Four Decades of Air Temperature Data over Iran Reveal Linear and Nonlinear Warming

Spatiotemporal analysis of long-term changes in air temperature is of prime importance for climate change research and the development of effective mitigation and adaptation strategies. Although there is considerable research on air temperature change across the globe, most of it has been on linear trends and time series analysis of nonlinear trends has not received enough attention. Here, we analyze spatiotemporal patterns of monthly and annual mean (Tmean), maximum (Tmax) and minimum (Tmin) air temperature at 47 synoptic stations across climate zones in Iran for a 40-year time period (1978–2017). We applied a polynomial fitting scheme (Polytrend) to both monthly and annual air temperature data to detect trends and classify them into linear and nonlinear (quadratic and cubic) categories.
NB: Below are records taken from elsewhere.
Definition hex_value (c : ascii) : option nat :=
  let n := nat_of_ascii c in
  if Nat.leb 48 n && Nat.leb n 57 then Some (n - 48)
  else if Nat.leb 97 n && Nat.leb n 102 then Some (n - 87)
  else if Nat.leb 65 n && Nat.leb n 70 then Some (n - 55)
  else None.

(** The character that a one-letter escape stands for. *)
Definition escape (e : ascii) : option ascii :=
  let n := nat_of_ascii e in
  if Nat.eqb n 34 then Some Str.dq
  else if Nat.eqb n 92 then Some "\"%char
  else if Nat.eqb n 47 then Some "/"%char
  else if Nat.eqb n 98 then Some (ascii_of_nat 8)
  else if Nat.eqb n 102 then Some (ascii_of_nat 12)
  else if Nat.eqb n 110 then Some (ascii_of_nat 10)
  else if Nat.eqb n 114 then Some (ascii_of_nat 13)
  else if Nat.eqb n 116 then Some (ascii_of_nat 9)
  else None.

Definition cons_char (c : ascii) (o : option (string * string)) : option (string * string) :=
  match o with
  | Some (str, rest) => Some (String c str, rest)
  | None => None
  end.

(** The characters of a string literal after its opening quote, and the
    text after its closing quote.  A code unit above 255 is outside the
    model. *)
Fixpoint parse_chars (s : string) : option (string * string) :=
  match s with
  | EmptyString => None
  | String c r =>
      if Ascii.eqb c Str.dq then Some (EmptyString, r)
      else if Ascii.eqb c "\"%char then
        match r with
        | EmptyString => None
        | String e r' =>
            if Ascii.eqb e "u"%char then
              match r' with
              | String a (String b (String c' (String d r''))) =>
                  match hex_value a, hex_value b, hex_value c', hex_value d with
                  | Some x3, Some x2, Some x1, Some x0 =>
                      let code := ((x3 * 16 + x2) * 16 + x1) * 16 + x0 in
                      if Nat.ltb code 256
                      then cons_char (ascii_of_nat code) (parse_chars r'')
                      else None
                  | _, _, _, _ => None
                  end
              | _ => None
              end
            else
              match escape e with
              | Some ch => cons_char ch (parse_chars r')
              | None => None
              end
        end
      else if Nat.ltb (nat_of_ascii c) 32 then None
      else cons_char c (parse_chars r)
  end.

(** An integer literal: an optional minus sign and digits without a leading
    zero.  A fraction or an exponent is outside the model. *)
Definition parse_number (s : string) : option (Z * string) :=
  let (lit, rest) :=
    match s with
    | String "-" r => let (ds, rest) := span_digits r in (String "-" ds, rest)
    | _ => span_digits s
    end in
  match NilZero.int_of_string lit with
  | Some d =>
      let z := Z.of_int d in
      if String.eqb lit "-0" || String.eqb (Z_to_string z) lit
      then Some (z, rest) else None
  | None => None
  end.

(** [strip p s]: [s] without its prefix [p]. *)
Fixpoint strip (p s : string) : option string :=
  match p, s with
  | EmptyString, _ => Some s
  | String a p', String b s' => if Ascii.eqb a b then strip p' s' else None
  | _, _ => None
  end.

Definition keyword (p : string) (v : value) (s : string) : option (value * string) :=
  match strip p s with
  | Some rest => Some (v, rest)
  | None => None
  end.

(** A JSON text without insignificant white space, which is what
    [JSON.stringify] without a space argument writes.  An object keeps its
    members in the order of the text. *)
Fixpoint parse_value (fuel : nat) (s : string) : option (value * string) :=
  match fuel with
  | O => None
  | S fuel' =>
      match s with
      | EmptyString => None
      | String c r =>
          if Ascii.eqb c "n"%char then keyword "ull" VNull r
          else if Ascii.eqb c "t"%char then keyword "rue" (VBoolean true) r
          else if Ascii.eqb c "f"%char then keyword "alse" (VBoolean false) r
          else if Ascii.eqb c Str.dq then
            match parse_chars r with
            | Some (str, rest) => Some (VString str, rest)
            | None => None
            end
          else if Ascii.eqb c "["%char then
            match r with
            | String "]" rest => Some (VArray [], rest)
            | _ =>
                match parse_elements fuel' r with
                | Some (es, rest) => Some (VArray es, rest)
                | None => None
                end
            end
          else if Ascii.eqb c "{"%char then
            match r with
            | String "}" rest => Some (VObject [], rest)
            | _ =>
                match parse_members fuel' r with
                | Some (ps, rest) => Some (VObject ps, rest)
                | None => None
                end
            end
          else
            match parse_number s with
            | Some (z, rest) => Some (VNumber (Int z), rest)
            | None => None
            end
      end
  end
with parse_elements (fuel : nat) (s : string) : option (list value * string) :=
  match fuel with
  | O => None
  | S fuel' =>
      match parse_value fuel' s with
      | Some (v, String c r) =>
          if Ascii.eqb c ","%char then
            match parse_elements fuel' r with
            | Some (es, rest) => Some (v :: es, rest)
            | None => None
            end
          else if Ascii.eqb c "]"%char then Some ([v], r)
          else None
      | _ => None
      end
  end
with parse_members (fuel : nat) (s : string) : option (list (string * value) * string) :=
  match fuel with
  | O => None
  | S fuel' =>
      match s with
      | String q r =>
          if Ascii.eqb q Str.dq then
            match parse_chars r with
            | Some (k, String ":" r') =>
                match parse_value fuel' r' with
                | Some (v, String c r'') =>
                    if Ascii.eqb c ","%char then
                      match parse_members fuel' r'' with
                      | Some (ps, rest) => Some ((k, v) :: ps, rest)
                      | None => None
                      end
                    else if Ascii.eqb c "}"%char then Some ([(k, v)], r'')
                    else None
                | _ => None
                end
            | _ => None
            end
          else None
      | EmptyString => None
      end
  end.
(** C1: below the 0.4 gate both engines answer UNCERTAIN, and the review
    flag of [_assess_risk] and [needs_professional_review] are set, for
    every catalog label (MEL included) and every region. *)
Theorem confidence_gate_uncertain (label : string) (c : Q)
    (region : option string) :
  In label (map fst RISK_LEVELS) -> (0 <= c)%Q -> (c < LOW_CONFIDENCE)%Q ->
  get_risk_level label c region = UNCERTAIN /\
  risk_level (assess_risk label c region) = UNCERTAIN /\
  PredictionService.needs_professional_review (assess_risk label c region) = true /\
  ModelConfig.needs_professional_review label c = true.
Proof.
  intros _ _ Hc.
  assert (Hg : Py.Qltb c LOW_CONFIDENCE = true) by (apply Qltb_true; exact Hc).
  assert (Hr : Py.Qltb c professional_review_threshold = true).
  { apply Qltb_true. apply Qlt_trans with LOW_CONFIDENCE; [exact Hc|].
    unfold LOW_CONFIDENCE, professional_review_threshold. reflexivity. }
  split; [|split; [|split]].
  - unfold get_risk_level. rewrite Hg. reflexivity.
  - unfold assess_risk. rewrite Hg. simpl.
    destruct (PredictionService.in_high_risk_region region); reflexivity.
  - unfold assess_risk. rewrite Hg. simpl.
    destruct (PredictionService.in_high_risk_region region); reflexivity.
  - unfold ModelConfig.needs_professional_review. rewrite Hr.
    destruct (existsb _ _); reflexivity.
Qed.

(** Both engines test the region with the same list. *)
Lemma region_tests_agree (region : option string) :
  PredictionService.in_high_risk_region region =
  ModelConfig.in_high_risk_region region.
Proof. reflexivity. Qed.

Ltac gate_facts c :=
  let Eg := fresh "Eg" in let Em := fresh "Em" in
  destruct (Py.Qltb c LOW_CONFIDENCE) eqn:Eg;
  destruct (Py.Qltb c MEDIUM_CONFIDENCE) eqn:Em;
  [apply Qltb_true in Eg | apply Qltb_true in Eg
  | apply Qltb_false in Eg | apply Qltb_false in Eg].

(** Above the gate, 0.3 < c, so the MEL override fires. *)
Lemma urgent_after_gate (c : Q) :
  (LOW_CONFIDENCE <= c)%Q -> Py.Qltb urgent_threshold c = true.
Proof.
  intros H. apply Qltb_true. apply Qlt_le_trans with LOW_CONFIDENCE; [|exact H].
  reflexivity.
Qed.

(** C5: with c >= 0.4 and a high-risk region, [get_risk_level] raises
    LOW to MEDIUM and MEDIUM to HIGH and keeps HIGH and URGENT, as
    specified; the region block of [_assess_risk] (the live path) has no
    MEDIUM to HIGH branch, so it raises LOW to MEDIUM only and keeps
    MEDIUM, HIGH and URGENT. *)
Theorem region_escalation_by_engine (label : string) (c : Q) (r : string) :
  In label (map fst RISK_LEVELS) -> (LOW_CONFIDENCE <= c)%Q ->
  In r ModelConfig.high_risk_regions ->
  (dict_get label RISK_LEVELS UNCERTAIN = LOW ->
     get_risk_level label c (Some r) = MEDIUM /\
     risk_level (assess_risk label c (Some r)) = MEDIUM) /\
  (dict_get label RISK_LEVELS UNCERTAIN = MEDIUM ->
     get_risk_level label c (Some r) = HIGH /\
     risk_level (assess_risk label c (Some r)) = MEDIUM) /\
  (dict_get label RISK_LEVELS UNCERTAIN = HIGH ->
     get_risk_level label c (Some r) = HIGH /\
     risk_level (assess_risk label c (Some r)) = HIGH) /\
  (dict_get label RISK_LEVELS UNCERTAIN = URGENT ->
     get_risk_level label c (Some r) = URGENT /\
     risk_level (assess_risk label c (Some r)) = URGENT).
Proof.
  intros Hl Hc Hr.
  pose proof (high_risk_region_in r Hr) as Hreg.
  pose proof (urgent_after_gate c Hc) as Hu.
  assert (Hg : Py.Qltb c LOW_CONFIDENCE = false) by (apply Qltb_false; exact Hc).
  assert (Hreg' : PredictionService.in_high_risk_region (Some r) = true)
    by (rewrite region_tests_agree; exact Hreg).
  unfold get_risk_level, assess_risk.
  rewrite Hreg, Hreg', Hg, Hu.
  destruct (Py.Qltb c MEDIUM_CONFIDENCE);
    catalog_cases Hl; simpl; repeat split; intros; discriminate.
Qed.

(** C5: failing input on the live path ([_assess_risk]): a MEDIUM label
    on the face stays MEDIUM. *)
Lemma region_escalation_medium_counterexample :
  dict_get "ACK (Actinic keratoses)" RISK_LEVELS UNCERTAIN = MEDIUM /\
  risk_level (assess_risk "ACK (Actinic keratoses)" (9 # 10) (Some "face"))
    = MEDIUM.
Proof. split; vm_compute; reflexivity. Qed.

Ltac close_agreement :=
  split;
  [ intros Heq [H1 [H2 H3]];
    first [ discriminate | exfalso; eapply Qlt_not_le; eassumption ]
  | intros Hn;
    first [ reflexivity
          | exfalso; apply Hn; repeat split; first [reflexivity | assumption] ] ].

(** C10: on catalog labels and confidences in [0,1] the two engines
    return the same tier except exactly when the region is a high-risk
    one, the label is the MEDIUM one (ACK) and c >= 0.4; there
    [get_risk_level] answers HIGH and [_assess_risk], whose region block
    lacks the MEDIUM to HIGH branch, answers MEDIUM. *)
Theorem engines_agree_except_medium_in_region (label : string) (c : Q)
    (region : option string) :
  In label (map fst RISK_LEVELS) -> (0 <= c)%Q -> (c <= 1)%Q ->
  (get_risk_level label c region = risk_level (assess_risk label c region)
   <-> ~ (ModelConfig.in_high_risk_region region = true
          /\ label = "ACK (Actinic keratoses)"
          /\ (LOW_CONFIDENCE <= c)%Q)) /\
  (ModelConfig.in_high_risk_region region = true ->
   label = "ACK (Actinic keratoses)" -> (LOW_CONFIDENCE <= c)%Q ->
   get_risk_level label c region = HIGH /\
   risk_level (assess_risk label c region) = MEDIUM).
Proof.
  intros Hl _ _.
  unfold get_risk_level, assess_risk.
  destruct (PredictionService.in_high_risk_region region) eqn:Er1;
  destruct (ModelConfig.in_high_risk_region region) eqn:Er2;
    try (rewrite region_tests_agree in Er1; congruence);
  (destruct (Py.Qltb c LOW_CONFIDENCE) eqn:Eg;
   [ apply Qltb_true in Eg
   | pose proof Eg as Eg'; apply Qltb_false in Eg';
     rewrite (urgent_after_gate c Eg') ]);
  destruct (Py.Qltb c MEDIUM_CONFIDENCE);
  catalog_cases Hl; simpl;
  (split;
   [ close_agreement
   | intros H1 H2 H3;
     first [ discriminate | exfalso; eapply Qlt_not_le; eassumption
           | split; reflexivity ] ]).
Qed.

(** C10: counterexample, ACK at 0.9 on the face. *)
Lemma engines_disagree_counterexample :
  get_risk_level "ACK (Actinic keratoses)" (9 # 10) (Some "face") = HIGH /\
  risk_level (assess_risk "ACK (Actinic keratoses)" (9 # 10) (Some "face"))
    = MEDIUM.
Proof. split; vm_compute; reflexivity. Qed.

(** At or above 0.8 every confidence test of both engines has the same
    outcome. *)
Lemma high_confidence_tests (c : Q) :
  (HIGH_CONFIDENCE <= c)%Q ->
  Py.Qltb c LOW_CONFIDENCE = false /\ Py.Qltb c MEDIUM_CONFIDENCE = false /\
  Py.Qltb c HIGH_CONFIDENCE = false /\ Py.Qltb urgent_threshold c = true /\
  Py.Qltb c professional_review_threshold = false.
Proof.
  intros H.
  repeat split;
    first [ apply Qltb_false | apply Qltb_true ];
    first [ exact H
          | apply Qle_trans with HIGH_CONFIDENCE; [discriminate | exact H]
          | apply Qlt_le_trans with HIGH_CONFIDENCE; [reflexivity | exact H] ].
Qed.

(** C6 (amended): no input makes either engine fail.  A label outside
    the catalog (not containing "MEL") gets UNCERTAIN from
    [get_risk_level] and, above the gate, MEDIUM from [_assess_risk].
    The confidence is not range-checked: for every label and region, all
    confidences of at least 0.8 (those above 1 included) give the same
    results, and every confidence below 0.4 (negative ones included)
    gives UNCERTAIN from both engines. *)
Theorem engines_total_with_fallbacks :
  (forall (label : string) (c : Q) (region : option string),
     ~ In label (map fst RISK_LEVELS) -> Py.contains "MEL" label = false ->
     get_risk_level label c region = UNCERTAIN) /\
  (forall (label : string) (c : Q) (region : option string),
     ~ In label (map fst RISK_LEVELS) ->
     risk_level (assess_risk label c region)
       = if Py.Qltb c LOW_CONFIDENCE then UNCERTAIN else MEDIUM) /\
  (forall (label : string) (region : option string) (c c' : Q),
     (HIGH_CONFIDENCE <= c)%Q -> (HIGH_CONFIDENCE <= c')%Q ->
     get_risk_level label c region = get_risk_level label c' region /\
     ModelConfig.needs_professional_review label c
       = ModelConfig.needs_professional_review label c' /\
     risk_level (assess_risk label c region)
       = risk_level (assess_risk label c' region) /\
     confidence_level (assess_risk label c region)
       = confidence_level (assess_risk label c' region) /\
     PredictionService.needs_professional_review (assess_risk label c region)
       = PredictionService.needs_professional_review (assess_risk label c' region) /\
     needs_urgent_attention (assess_risk label c region)
       = needs_urgent_attention (assess_risk label c' region) /\
     base_risk (assess_risk label c region)
       = base_risk (assess_risk label c' region)) /\
  (forall (label : string) (region : option string) (c : Q),
     (c < LOW_CONFIDENCE)%Q ->
     get_risk_level label c region = UNCERTAIN /\
     risk_level (assess_risk label c region) = UNCERTAIN).
Proof.
  split; [|split; [|split]].
  - intros label c region Hn Hm.
    unfold get_risk_level. rewrite (dict_get_notin _ _ _ Hn), Hm.
    destruct (ModelConfig.in_high_risk_region region);
      destruct (Py.Qltb c LOW_CONFIDENCE); reflexivity.
  - intros label c region Hn.
    unfold assess_risk. rewrite (dict_get_notin _ _ _ Hn).
    destruct (Py.Qltb c LOW_CONFIDENCE); [|destruct (Py.Qltb c MEDIUM_CONFIDENCE)];
      destruct (PredictionService.in_high_risk_region region); reflexivity.
  - intros label region c c' Hc Hc'.
    destruct (high_confidence_tests c Hc) as [L1 [M1 [H1 [U1 P1]]]].
    destruct (high_confidence_tests c' Hc') as [L2 [M2 [H2 [U2 P2]]]].
    unfold get_risk_level, ModelConfig.needs_professional_review, assess_risk,
      PredictionService.get_confidence_level.
    rewrite L1, M1, H1, U1, P1, L2, M2, H2, U2, P2.
    destruct (PredictionService.in_high_risk_region region);
      repeat split; reflexivity.
  - intros label region c Hc.
    assert (Hg : Py.Qltb c LOW_CONFIDENCE = true) by (apply Qltb_true; exact Hc).
    unfold get_risk_level, assess_risk. rewrite Hg.
    destruct (PredictionService.in_high_risk_region region); split; reflexivity.
Qed.

(** C6: counterexample, an unknown label and an out-of-range score both
    give ordinary tiers. *)
Lemma engines_no_error_counterexample :
  get_risk_level "XYZ" (9 # 10) None = UNCERTAIN /\
  risk_level (assess_risk "XYZ" (9 # 10) None) = MEDIUM /\
  get_risk_level "NEV (Nevus/Mole)" (3 # 2) None = LOW /\
  risk_level (assess_risk "NEV (Nevus/Mole)" (3 # 2) None) = LOW.
Proof. repeat split; vm_compute; reflexivity. Qed.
The highest magnitude of increasing trends were observed in the annual Tmin (0.47 °C per decade) and the lowest magnitude was for the annual Tmax (0.4°C per decade). Across the country, increasing trends (x̄ = 37.2%) had higher spatial coverage than the decreasing trends (x̄ = 3.2%). Warming trends in Tmean (65.3%) and Tmin (73.1%) were mainly observed in humid climate zone while warming trends in Tmax were in semi-arid (43.9%) and arid (34.1%) climates. Linear change with a positive trend was predominant in all Tmean (56.7%), Tmax (67.8%) and Tmin (71.2%) and for both monthly and annual datasets. Further, the linear trends had the highest warming rate in annual Tmin (0.83°C per decade) and Tmean (0.46°C per decade) whereas the nonlinear trends had the highest warming rate in annual Tmax (0.52°C per decade). The linear trend type was predominant in humid climate zones whereas the nonlinear trends (quadratic and cubic) were mainly observed in the arid climate zones.